- What to produce
When the line with "- f_equal. by apply IH." appears below, start repeating lines exactly, and keep going through the line with "(** ** The function *)"; add nothing outside that span.

Start of Extracted entries

Lemma open_manual_run line sp s sec w : manual_special sp = true -> level_ok (gm w) -> sectors (gm w) !! s = Some sec ->
  door_way vld_normal s sec (gm w) ->
  exists self d w1, open_manual line sp s w = Ret (if once sp then w1 <| gm ::= clear_line line |> else w1) /\
    starts self s (TDoor d) sec w w1 /\ VlDoor.sector d = Z.of_nat s /\ door_valid d (sec <| Sector.specialdata := self |>) /\
    VlDoor.direction d = 1 /\ VlDoor.topheight d = open_top vld_normal s sec (gm w) /\
    Thinker.function (VlDoor.thinker d) = fn_addr GameTypes.T_VerticalDoor /\
    activeplats (gm w1) = activeplats (gm w) /\ activeceilings (gm w1) = activeceilings (gm w).
Proof.
  intros Hm Hl Hsec (Hr & Hlo & Hhi). unfold open_manual. set (w0 := S_StartSound _ _ w).
  unfold new_door. destruct (heap_fresh w0) as (self & -> & Hnz & Hfr). cbn [obind].
  set (w1 := w0 <| gm ::= P_AddThinker self _ |>). rewrite (specialdata_run s sec self w1) by done. cbn [obind].
  set (sec' := sec <| Sector.specialdata := self |>) in *. set (w2 := set_sector (Z.of_nat s) sec' w1).
  set (d0 := (raw_door self) <| VlDoor.thinker ::= set_function GameTypes.T_VerticalDoor |> <| VlDoor.sector := Z.of_nat s |>).
  set (d00 := d0 <| VlDoor.direction := 1 |> <| VlDoor.speed := VDOORSPEED |> <| VlDoor.topwait := VDOORWAIT |>).
  destruct (manual_setup_run sp d00 Hm eq_refl eq_refl eq_refl)
    as (d1 & -> & D1 & D2 & D3 & D4 & D5).
  set (w3 := if once sp then w2 <| gm ::= clear_line line |> else w2).
  assert (Htop : open_height s w3 = Ret (open_top vld_normal s sec (gm w))).
  { set (g2 := (gm w) <| thinkers := thinkers (gm w) ++ [(self, TDoor (raw_door self))] |> <| sectors ::= <[s := sec']> |>).
    assert (Hl2 : level_ok g2) by (by eapply level_ok_update).
    assert (Hs2 : sectors g2 !! s = Some sec') by (cbn; by rewrite list_lookup_insert_eq by (by eapply lookup_lt_Some)).
    assert (Hn : Sector.ceilingheight <$> neighbours g2 s = Sector.ceilingheight <$> neighbours (gm w) s) by (by apply (neighbours_update Sector.ceilingheight (gm w) s sec)).
    assert (E2 : gm w2 = g2) by (unfold w2, set_sector; rewrite Nat2Z.id; reflexivity).
    unfold open_top in *. change (vld_normal =? vld_close30ThenOpen) with false in *. cbv iota in *.
    unfold w3. destruct (once sp).
    - destruct (clear_line_level line g2 Hl2) as [Hl3 Hn3]. rewrite (open_height_run s sec').
      + cbn [gm update]. rewrite E2, Hn3, Hn. done.
      + cbn [gm update]. by rewrite E2.
      + cbn [gm update]. by rewrite E2.
      + cbn [gm update]. rewrite E2, Hn3, Hn. unfold INT_MIN, INT_MAX, VDOORSPEED, FRACUNIT in *. lia.
    - rewrite (open_height_run s sec'); rewrite ?E2, ?Hn; try done. unfold INT_MIN, INT_MAX, VDOORSPEED, FRACUNIT in *. lia. }
  rewrite Htop. cbn [obind]. set (d := d1 <| VlDoor.topheight := open_top vld_normal s sec (gm w) |>).
  exists self, d, (put_door self d w2). split_and!; try done.
  - unfold w3. by destruct (once sp).
  - eapply (starts_intro _ _ _ (TDoor (raw_door self))); try done. cbn. by rewrite Nat2Z.id.
  - unfold d. clear d Htop. set (top := open_top _ _ _ _) in *. clearbody top. destruct d1 as [t1 ty1 s1 tp1 sp1 dr1 tw1 tc1]. cbn in D3, D4, D5. subst dr1 tw1.
    unfold VDOORSPEED, VDOORWAIT, FRACUNIT in *. split; cbn; unf; lia.
  - change (VlDoor.thinker d) with (VlDoor.thinker d1). by rewrite D1.
Qed.

(** ** A door that moves already *)

(** What using the line makes of the door. *)
Definition used (mo : Mobj.mobj_t) (d : VlDoor.vldoor_t) : VlDoor.vldoor_t :=
  if VlDoor.direction d =? -1 then d <| VlDoor.direction := 1 |>
  else match Mobj.player mo with Some _ => d <| VlDoor.direction := -1 |> | None => d end.

Lemma put_door_same self d w : thing_at self (gm w) = Some (TDoor d) -> NoDup (addresses (gm w)) -> put_door self d w = w.
Proof.
  intros Hat Hnd. unfold put_door, put_thing. destruct w as [[] ? ?]. cbn in *. unfold thing_at, addresses in *. cbn in *. f_equal. f_equal.
  revert Hat Hnd. induction thinkers as [|[a t] l IH]; [done|]. cbn. intros Hat [Hn Hnd]%NoDup_cons. destruct (a =? self) eqn:E; breflect.
  - subst a. injection Hat as ->. f_equal. clear IH Hnd. induction l as [|[b u] l IH]; [done|]. cbn in *. apply not_elem_of_cons in Hn as [Hb Hn].
    rewrite (proj2 (Z.eqb_neq b self)) by congruence. f_equal. by apply IH.
  - f_equal. by apply IH.
Qed.

Lemma use_mover_run self d mo w : level_inv w -> thing_at self (gm w) = Some (TDoor d) -> alive (TDoor d) ->
  use_mover self mo w = Ret (put_door self (used mo d) w).
Proof.
  intros Hi Hat Hal. unfold use_mover, used. rewrite Hat. cbn [of_option obind pun_direction set_pun].
  destruct (VlDoor.direction d =? -1); [done|]. destruct (Mobj.player mo) as [i|]; [|by rewrite put_door_same by (done || apply Hi)].
  destruct (li_movers _ Hi self _ Hat Hal ltac:(done)) as (s & sec & _ & _ & _ & _ & [Hf|[Hf _]]); [|done].
  rewrite Hf. cbn [thing_action]. by rewrite Z.eqb_refl.
Qed.

Lemma used_inv self d mo w : level_inv w -> thing_at self (gm w) = Some (TDoor d) -> alive (TDoor d) -> level_inv (put_door self (used mo d) w).
Proof.
  intros Hi Hat Hal. destruct (li_movers _ Hi self _ Hat Hal ltac:(done)) as (s & sec & Hms & Hsec & Hown & Hv & _).
  assert (Hu : cycle d (used mo d) /\ VlDoor.type (used mo d) = VlDoor.type d).
  { unfold used. destruct (_ =? _); [done|]. by destruct (Mobj.player mo). }
  destruct Hu as [(U1 & U2 & U3 & U4 & U5) U6].
  assert (Hdir : VlDoor.direction (used mo d) = 1 \/ VlDoor.direction (used mo d) = -1 \/ used mo d = d).
  { unfold used. destruct (_ =? _); [by left|]. destruct (Mobj.player mo); [right; by left|by do 2 right]. }
  apply (plane_step_inv self s (TDoor d) sec (TDoor (used mo d)) sec w); try done; [by eapply addr_nonzero|].
  split; try done.
  - by apply frame_put.
  - by eapply thing_at_put_same.
  - cbn. by rewrite list_insert_id.
  - cbn. by rewrite U2.
  - left. unfold thing_function, thing_thinker. rewrite U1. split_and!; try done.
    destruct Hdir as [Hdir|[Hdir| ->]]; [| |done]; (eapply door_valid_cycle; [done|exact Hv|rewrite Hdir; lia..]).
Qed.

(** ** The function *)
Lemma vertical_door_run line li s sec mo w w1 through : leads line li s sec w -> check_lock (Line.special li) mo w = Ret (through, w1) ->
  EV_VerticalDoor line mo w =
    if negb through then Ret w1
    else if truth (Sector.specialdata sec) && raise_special (Line.special li) then use_mover (Sector.specialdata sec) mo w
    else open_manual line (Line.special li) s w.
Proof.
  intros [Hl (num & si & E1 & Hn & E2 & E3) Hsec] Hc. unfold EV_VerticalDoor. rewrite Hl. cbn [of_option obind]. rewrite Hc. cbn [obind].
  destruct through; [|done]. assert (w1 = w) as -> by (by destruct (check_lock_cases _ _ _ _ _ Hc) as [?|[? _]]).
  cbn [negb]. rewrite E1. cbn [of_option obind]. rewrite (proj2 (Z.ltb_ge _ _)), E2 by lia. cbn [of_option obind].
  rewrite E3, (get_sector_at s sec) by done. cbn [obind]. by rewrite Nat2Z.id.
Qed.

Lemma vertical_door_cases line li s sec mo w w1 through : level_inv w -> leads line li s sec w -> manual_special (Line.special li) = true ->
  check_lock (Line.special li) mo w = Ret (through, w1) ->
  if negb through then EV_VerticalDoor line mo w = Ret w1 /\ level_inv w1 /\
    (w1 = w \/ exists i p msg, Mobj.player mo = Some i /\ w1 = refuse i p msg w)
  else if Sector.specialdata sec =? 0 then door_way vld_normal s sec (gm w) ->
    exists self d w2 w', EV_VerticalDoor line mo w = Ret w' /\ level_inv w' /\
      w' = (if once (Line.special li) then w2 <| gm ::= clear_line line |> else w2) /\
      starts self s (TDoor d) sec w w2 /\ VlDoor.sector d = Z.of_nat s /\ VlDoor.direction d = 1 /\
      VlDoor.topheight d = open_top vld_normal s sec (gm w)
  else forall d, raise_special (Line.special li) = true -> thing_at (Sector.specialdata sec) (gm w) = Some (TDoor d) ->
    EV_VerticalDoor line mo w = Ret (put_door (Sector.specialdata sec) (used mo d) w) /\
    level_inv (put_door (Sector.specialdata sec) (used mo d) w).
Proof.
  intros Hi Hl Hm Hc. rewrite (vertical_door_run _ _ _ _ _ _ _ _ Hl Hc). pose proof (ld_sector _ _ _ _ _ Hl) as Hsec.
  destruct through; cbn [negb].
  - destruct (Sector.specialdata sec =? 0) eqn:Ez; unfold truth; rewrite Ez; cbn [negb andb]; breflect.
    + intros Hw. destruct (open_manual_run line (Line.special li) s sec w Hm (li_level _ Hi) Hsec Hw)
        as (self & d & w2 & E & Hst & Hs & Hv & Hd & Ht & Hfn & Hp & Hce).
      assert (Hi2 : level_inv w2) by (eapply (start_inv self s (TDoor d) sec w); try done; [by cbn; rewrite Hs|by left|by left]).
      eexists self, d, w2, _. split; [exact E|]. split_and!; try done. destruct (once _); [by apply clear_line_inv|done].
    + intros d Hr Hat. rewrite Hr. destruct (li_owner _ Hi s sec Hsec Ez) as (t & Ht & Ha & _). assert (t = TDoor d) as -> by congruence.
      split; [by apply use_mover_run|by apply used_inv].
  - destruct (check_lock_cases _ _ _ _ _ Hc) as [->|[_ Hr]]; [by auto|]. split_and!; try done; [|by right].
    destruct Hr as (i & p & msg & _ & ->). by apply refuse_inv.
Qed.
End facts.

(** ** The claims *)
Section claims.
Context {A : Arch} {im : Image} {il : ImageLaws} {C : Crush} {laws : CrushLaws} {H : Heap} {hlaws : HeapLaws} {msgs : Messages}.
Implicit Types (w : world).

(** C36: using a door by hand in a valid level. Who is refused by the lock changes
    nothing but the message. When nothing moves the sector and it has room for a
    door ([door_way]: its ceiling is not above the height the door opens to), it gets
    a new door that opens, and a line that works once loses its special. When a door
    moves the sector and the line is one that can be used again, the door turns
    around: one that closes opens again, any other closes when a player uses it, and
    monsters never close a door. In these three cases the level stays valid. Nothing
    is said of a line that works once on a sector that moves (where validity is
    lost, see [second_door]), nor of a sector that something else than a door moves. *)
Theorem EV_VerticalDoor_correct line li s sec mo w w1 through : level_inv w -> leads line li s sec w -> manual_special (Line.special li) = true ->
  check_lock (Line.special li) mo w = Ret (through, w1) ->
  if negb through then EV_VerticalDoor line mo w = Ret w1 /\ level_inv w1 /\
    (w1 = w \/ exists i p msg, Mobj.player mo = Some i /\ w1 = refuse i p msg w)
  else if Sector.specialdata sec =? 0 then door_way vld_normal s sec (gm w) ->
    exists self d w2 w', EV_VerticalDoor line mo w = Ret w' /\ level_inv w' /\
      w' = (if once (Line.special li) then w2 <| gm ::= clear_line line |> else w2) /\
      starts self s (TDoor d) sec w w2 /\ VlDoor.sector d = Z.of_nat s /\ VlDoor.direction d = 1 /\
      VlDoor.topheight d = open_top vld_normal s sec (gm w)
  else forall d, raise_special (Line.special li) = true -> thing_at (Sector.specialdata sec) (gm w) = Some (TDoor d) ->
    EV_VerticalDoor line mo w = Ret (put_door (Sector.specialdata sec) (used mo d) w) /\
    level_inv (put_door (Sector.specialdata sec) (used mo d) w).
Proof. apply vertical_door_cases. Qed.

(** a line that opens a door once does not look whether something moves
    the sector already: it starts a second mover there. Both are live then,
    and the sector names only the new one, so that the level is not valid any
    more. *)
Theorem second_door line li s sec mo w : level_inv w -> leads line li s sec w -> once (Line.special li) = true ->
  check_lock (Line.special li) mo w = Ret (true, w) -> Sector.specialdata sec <> 0 -> door_way vld_normal s sec (gm w) ->
  exists w' self t d, EV_VerticalDoor line mo w = Ret w' /\ self <> Sector.specialdata sec /\
    thing_at (Sector.specialdata sec) (gm w') = Some t /\ alive t /\ mover_sector t = Some (Z.of_nat s) /\
    thing_at self (gm w') = Some (TDoor d) /\ alive (TDoor d) /\ VlDoor.sector d = Z.of_nat s /\ ~ level_inv w'.
Proof.
  intros Hi Hl Ho Hc Hz Hw. rewrite (vertical_door_run _ _ _ _ _ _ _ _ Hl Hc). pose proof (ld_sector _ _ _ _ _ Hl) as Hsec. cbn [negb].
  assert (Hr : raise_special (Line.special li) = false).
  { unfold once, raise_special in *. rewrite orb_true_iff, andb_true_iff, !Z.leb_le, !Z.eqb_eq in Ho. rewrite !orb_false_iff, !Z.eqb_neq. lia. }
  rewrite Hr, andb_false_r. destruct (open_manual_run line (Line.special li) s sec w) as (self & d & w2 & E & Hst & Hs & _ & _ & _ & Hfn & _ & _);
    [unfold manual_special; by rewrite Ho, orb_true_r|apply Hi|done|done|].
  destruct (li_owner _ Hi s sec Hsec Hz) as (t & Ht & Ha & Hts).
  assert (Hne : self <> Sector.specialdata sec) by (intros ->; by apply (st_fresh _ _ _ _ _ _ Hst), (thing_at_addr _ t)).
  rewrite E, Ho. eexists _, self, t, d.
  assert (T1 : thing_at (Sector.specialdata sec) (gm w2) = Some t).
  { rewrite (st_things _ _ _ _ _ _ Hst). by rewrite (proj2 (Z.eqb_neq _ _)) by congruence. }
  assert (T2 : thing_at self (gm w2) = Some (TDoor d)) by (by rewrite (st_things _ _ _ _ _ _ Hst), Z.eqb_refl).
  split; [reflexivity|]. split_and!; try done.
  - unfold alive, thing_function, thing_thinker. rewrite Hfn. apply fn_live.
  - intros Hi'. destruct (li_movers _ Hi' _ t T1 Ha ltac:(by rewrite Hts)) as (k & sk & K1 & K2 & K3 & _). rewrite Hts in K1. injection K1 as K1.
    assert (k = s) as -> by lia. change (sectors (gm w2) !! s = Some sk) in K2. rewrite (st_sectors _ _ _ _ _ _ Hst) in K2.
    rewrite list_lookup_insert_eq in K2 by (by eapply lookup_lt_Some). injection K2 as <-. cbn in K3. congruence.
Qed.
End claims.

End of Extracted entries

- Answer for this exercise
  - f_equal. by apply IH.
Qed.

Lemma use_mover_run self d mo w : level_inv w -> thing_at self (gm w) = Some (TDoor d) -> alive (TDoor d) ->
  use_mover self mo w = Ret (put_door self (used mo d) w).
Proof.
  intros Hi Hat Hal. unfold use_mover, used. rewrite Hat. cbn [of_option obind pun_direction set_pun].
  destruct (VlDoor.direction d =? -1); [done|]. destruct (Mobj.player mo) as [i|]; [|by rewrite put_door_same by (done || apply Hi)].
  destruct (li_movers _ Hi self _ Hat Hal ltac:(done)) as (s & sec & _ & _ & _ & _ & [Hf|[Hf _]]); [|done].
  rewrite Hf. cbn [thing_action]. by rewrite Z.eqb_refl.
Qed.

Lemma used_inv self d mo w : level_inv w -> thing_at self (gm w) = Some (TDoor d) -> alive (TDoor d) -> level_inv (put_door self (used mo d) w).
Proof.
  intros Hi Hat Hal. destruct (li_movers _ Hi self _ Hat Hal ltac:(done)) as (s & sec & Hms & Hsec & Hown & Hv & _).
  assert (Hu : cycle d (used mo d) /\ VlDoor.type (used mo d) = VlDoor.type d).
  { unfold used. destruct (_ =? _); [done|]. by destruct (Mobj.player mo). }
  destruct Hu as [(U1 & U2 & U3 & U4 & U5) U6].
  assert (Hdir : VlDoor.direction (used mo d) = 1 \/ VlDoor.direction (used mo d) = -1 \/ used mo d = d).
  { unfold used. destruct (_ =? _); [by left|]. destruct (Mobj.player mo); [right; by left|by do 2 right]. }
  apply (plane_step_inv self s (TDoor d) sec (TDoor (used mo d)) sec w); try done; [by eapply addr_nonzero|].
  split; try done.
  - by apply frame_put.
  - by eapply thing_at_put_same.
  - cbn. by rewrite list_insert_id.
  - cbn. by rewrite U2.
  - left. unfold thing_function, thing_thinker. rewrite U1. split_and!; try done.
    destruct Hdir as [Hdir|[Hdir| ->]]; [| |done]; (eapply door_valid_cycle; [done|exact Hv|rewrite Hdir; lia..]).
Qed.

(** ** The function *)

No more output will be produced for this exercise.